UTSA CACP Speaker Series begins with REX’s Joshua Prince-Ramus
(October 3, 2016) -- The UTSA College of Architecture, Construction and Planning’s (CACP) 2016-2017 Speaker Series begins with Joshua Prince-Ramus, founding principal of the internationally acclaimed architecture firm REX. His talk, “RE evolve,” sponsored by Lucifer Lighting and presented in conjunction with AIA San Antonio, is free and open to the public and will be held at 5:30 p.m. Monday, October 17 in the McNay Art Museum’s Chiego Lecture Hall. In a new direction for the CACP series, this year’s theme is “in conversation with…” UTSA assistant professor Dr. Antonio Petrov organized the lineup, introducing a format in which the presentation will be followed by dialogue about the speaker’s larger body of work, theoretical questions, agency, and design philosophy.

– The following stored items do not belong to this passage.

(* ===== verification/Snapshot.v ===== *)
(** * Workload snapshots (wr-common/src/snapshot_consumer.rs)

    A manager projects its authorization policy into a snapshot of the enrolled
    workloads, valid for thirty seconds; proxies and engines decode it and keep it in a
    fail-closed state. [prost] encodes the message: an interface with its round trip.
    Wall-clock times are nanoseconds since the Unix epoch, instants nanoseconds on the
    monotonic clock. *)

From S2P Require Import Prelude RustStr Utf8 Lists Orders Externals Models Identity PolicyTypes.

(** ** Digests and timestamps *)

Definition SNAPSHOT_VALIDITY : Z := from_secs 30.
Definition MAX_FUTURE_SKEW : Z := from_secs 5.

Definition SNAPSHOT_DOMAIN : string := "wruntime-workload-snapshot-v1".

Definition valid_digest (value : string) : bool :=
  (str_len value =? 71)%Z && starts_with "sha256:" value
  && str_all (λ b, is_ascii_hexdigit b && negb (is_ascii_uppercase b)) (str_drop 7 value).

Record Timestamp : Type := mkTimestamp { ts_seconds : Z; ts_nanos : Z }.

Definition I64_MAX : Z := 9223372036854775807.

Inductive SnapshotError : Type :=
| SnapTooLarge
| SnapMalformed
| SnapNonCanonical
| SnapVersion
| SnapWrongTarget
| SnapCluster (e : name_error)
| SnapDigest
| SnapCardinality
| SnapCap
| SnapPrincipal (e : principal_error)
| SnapPrincipalMismatch
| SnapWorkload (e : name_error)
| SnapUnsorted
| SnapRevocation
| SnapDigestMismatch
| SnapTimestampMissing
| SnapTimestampMalformed
| SnapValidity
| SnapClock
| SnapFreshness
| SnapFieldTooLong
| SnapKind
| SnapTimeRange.

(** [value.duration_since(UNIX_EPOCH)]. *)
Definition system_duration (value : Z) : result SnapshotError Z :=
  ensure? (0 <=? value)%Z else SnapClock in Ok value.

Definition timestamp (value : Z) : result SnapshotError Timestamp :=
  let? d := system_duration value in
  ensure? (d / 1000000000 <=? I64_MAX)%Z else SnapTimeRange in
  Ok (mkTimestamp (d / 1000000000) (d mod 1000000000)).

Definition timestamp_duration (value : Timestamp) : result SnapshotError Z :=
  ensure? (0 <=? ts_nanos value)%Z && (ts_nanos value <? 1000000000)%Z && (0 <=? ts_seconds value)%Z
    else SnapTimestampMalformed in
  Ok (ts_seconds value * 1000000000 + ts_nanos value)%Z.

(** ** The message *)

Inductive WorkloadProjectionKind : Type := Unspecified | ProxyPeerV1 | EngineJobAdminV1.

#[global] Instance WorkloadProjectionKind_eq_dec : EqDecision WorkloadProjectionKind.
Proof. solve_decision. Defined.

Definition kind_number (k : WorkloadProjectionKind) : Z :=
  match k with Unspecified => 0 | ProxyPeerV1 => 1 | EngineJobAdminV1 => 2 end.

Record WorkloadEnrollmentV1 : Type := mkEnrollment { we_principal_uri : string; we_workload_id : string }.

Record WorkloadSnapshotV1 : Type := mkSnapshot {
  ws_schema_version : Z;
  ws_projection_kind : Z;
  ws_cluster_id : string;
  ws_policy_generation : Z;
  ws_policy_digest : string;
  ws_projection_digest : string;
  ws_issued_at : option Timestamp;
  ws_valid_until : option Timestamp;
  ws_enrollment_count : Z;
  ws_revoked_fingerprint_count : Z;
  ws_enrollments : list WorkloadEnrollmentV1;
  ws_revoked_leaf_fingerprints : list string;
}.

#[global] Instance Timestamp_eq_dec : EqDecision Timestamp.
Proof. solve_decision. Defined.
#[global] Instance WorkloadEnrollmentV1_eq_dec : EqDecision WorkloadEnrollmentV1.
Proof. solve_decision. Defined.
#[global] Instance WorkloadSnapshotV1_eq_dec : EqDecision WorkloadSnapshotV1.
Proof. solve_decision. Defined.

(** Texts of the message: protobuf strings are UTF-8. *)
Definition snapshot_texts (s : WorkloadSnapshotV1) : list string :=
  [ws_cluster_id s; ws_policy_digest s; ws_projection_digest s]
  ++ (we_principal_uri <$> ws_enrollments s) ++ (we_workload_id <$> ws_enrollments s)
  ++ ws_revoked_leaf_fingerprints s.

(** Numbers of the message within the width of their fields. *)
Definition snapshot_ranges (s : WorkloadSnapshotV1) : bool :=
  (0 <=? ws_schema_version s)%Z && (ws_schema_version s <=? U32_MAX)%Z
  && (0 <=? ws_projection_kind s)%Z && (ws_projection_kind s <=? I32_MAX)%Z
  && (0 <=? ws_policy_generation s)%Z && (ws_policy_generation s <=? U64_MAX)%Z
  && (0 <=? ws_enrollment_count s)%Z && (ws_enrollment_count s <=? U32_MAX)%Z
  && (0 <=? ws_revoked_fingerprint_count s)%Z && (ws_revoked_fingerprint_count s <=? U32_MAX)%Z.

(** [prost::Message] for the snapshot: decoding what was encoded. *)
Class SnapshotCodec : Type := {
  snapshot_encode : WorkloadSnapshotV1 → string;
  snapshot_decode : string → option WorkloadSnapshotV1;
  snapshot_decode_encode s :
    forallb utf8_valid (snapshot_texts s) = true → snapshot_ranges s = true →
    snapshot_decode (snapshot_encode s) = Some s;
}.

(** An instance of the codec: the fields as texts, the lists as texts of texts. *)
Fixpoint pairs_of (l : list string) : option (list WorkloadEnrollmentV1) :=
  match l with
  | [] => Some []
  | [_] => None
  | p :: w :: l => cons (mkEnrollment p w) <$> pairs_of l
  end.

Definition ts_pair (t : Timestamp) : Z * Z := (ts_seconds t, ts_nanos t).
Definition pair_ts (t : Z * Z) : Timestamp := mkTimestamp t.1 t.2.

Last month Prince-Ramus revealed the much-anticipated final design of the Ronald O. Perelman Performing Arts Center in New York, the final World Trade Center structure, which is scheduled to open in 2020. The 90,000 square-foot building is directly adjacent to the National September 11 Memorial and is dedicated to the production and premiering of original performance art, featuring three venues that can be reconfigured to yield 11 arrangements. The façade is made of thinly cut marble sandwiched between glass — sourced from the same Vermont quarry as the U.S. Supreme Court building and the Thomas Jefferson Memorial — allowing light to fill the building during the day and spill out at night.
Seminal projects by Prince-Ramus include the Dee and Charles Wyly Theatre in Dallas, the Vakko Fashion Center and Power Media Center in Istanbul, the Seattle Central Library, and the Guggenheim-Hermitage Museum in Las Vegas — all opened to critical acclaim, including AIA National Honor awards in 2005 and 2011. He led the latter two while partner of O.M.A. New York, the firm he rebranded as REX in 2006. REX’s name signifies a re-appraisal (RE) of architecture (X) and the firm, where Prince-Ramus leads the design of all projects, constantly challenges and advances building typologies while promoting the agency of architecture.
Prince-Ramus is best known for the Seattle Central Library, his first major project, which is widely regarded as a masterpiece. Rather than creating universal spaces that can be used interchangeably, the interior spaces were individualized to create specific atmospheres and emphasize function. The diamond-windowed structure cleverly reveals the spaces within, reimagining the library’s role in a modern urban context. Further emphasizing Prince-Ramus’ performance-based approach to architecture is Dallas’ Wyly Theatre; the vertical design allows the stage to reconfigure from a thrust stage to a proscenium, working with or without balconies, and the building’s sides can be raised so audiences are able to view the Dallas skyline as a backdrop.
An early member of the TED Brain Trust, Prince-Ramus has shared REX’s design methodologies at the TED2006 and TEDxSMU conferences regarding the Seattle Central Library and Wyly Theatre, respectively. He has been credited as one of the “5 greatest architects under 50” by The Huffington Post, one of the world’s most influential young architects by Wallpaper*, one of the twenty most influential players in design by Fast Company, and among “The 20 Essential Young Architects” by ICON magazine. He was also featured as one of the “Best and Brightest” by Esquire magazine.
REX’s work has been recognized with the profession’s top accolades including AIA awards, a U.S. Institute for Theatre Technology National Honor Award, an American Library Association National Building Award, and two American Council of Engineering Companies’ National Gold Awards. The Vakko Fashion Center and Power Media Center was nominated for the 2013 Aga Khan Award, while the Seattle Central Library was a finalist for the inaugural Mies Crown Hall Americas Prize.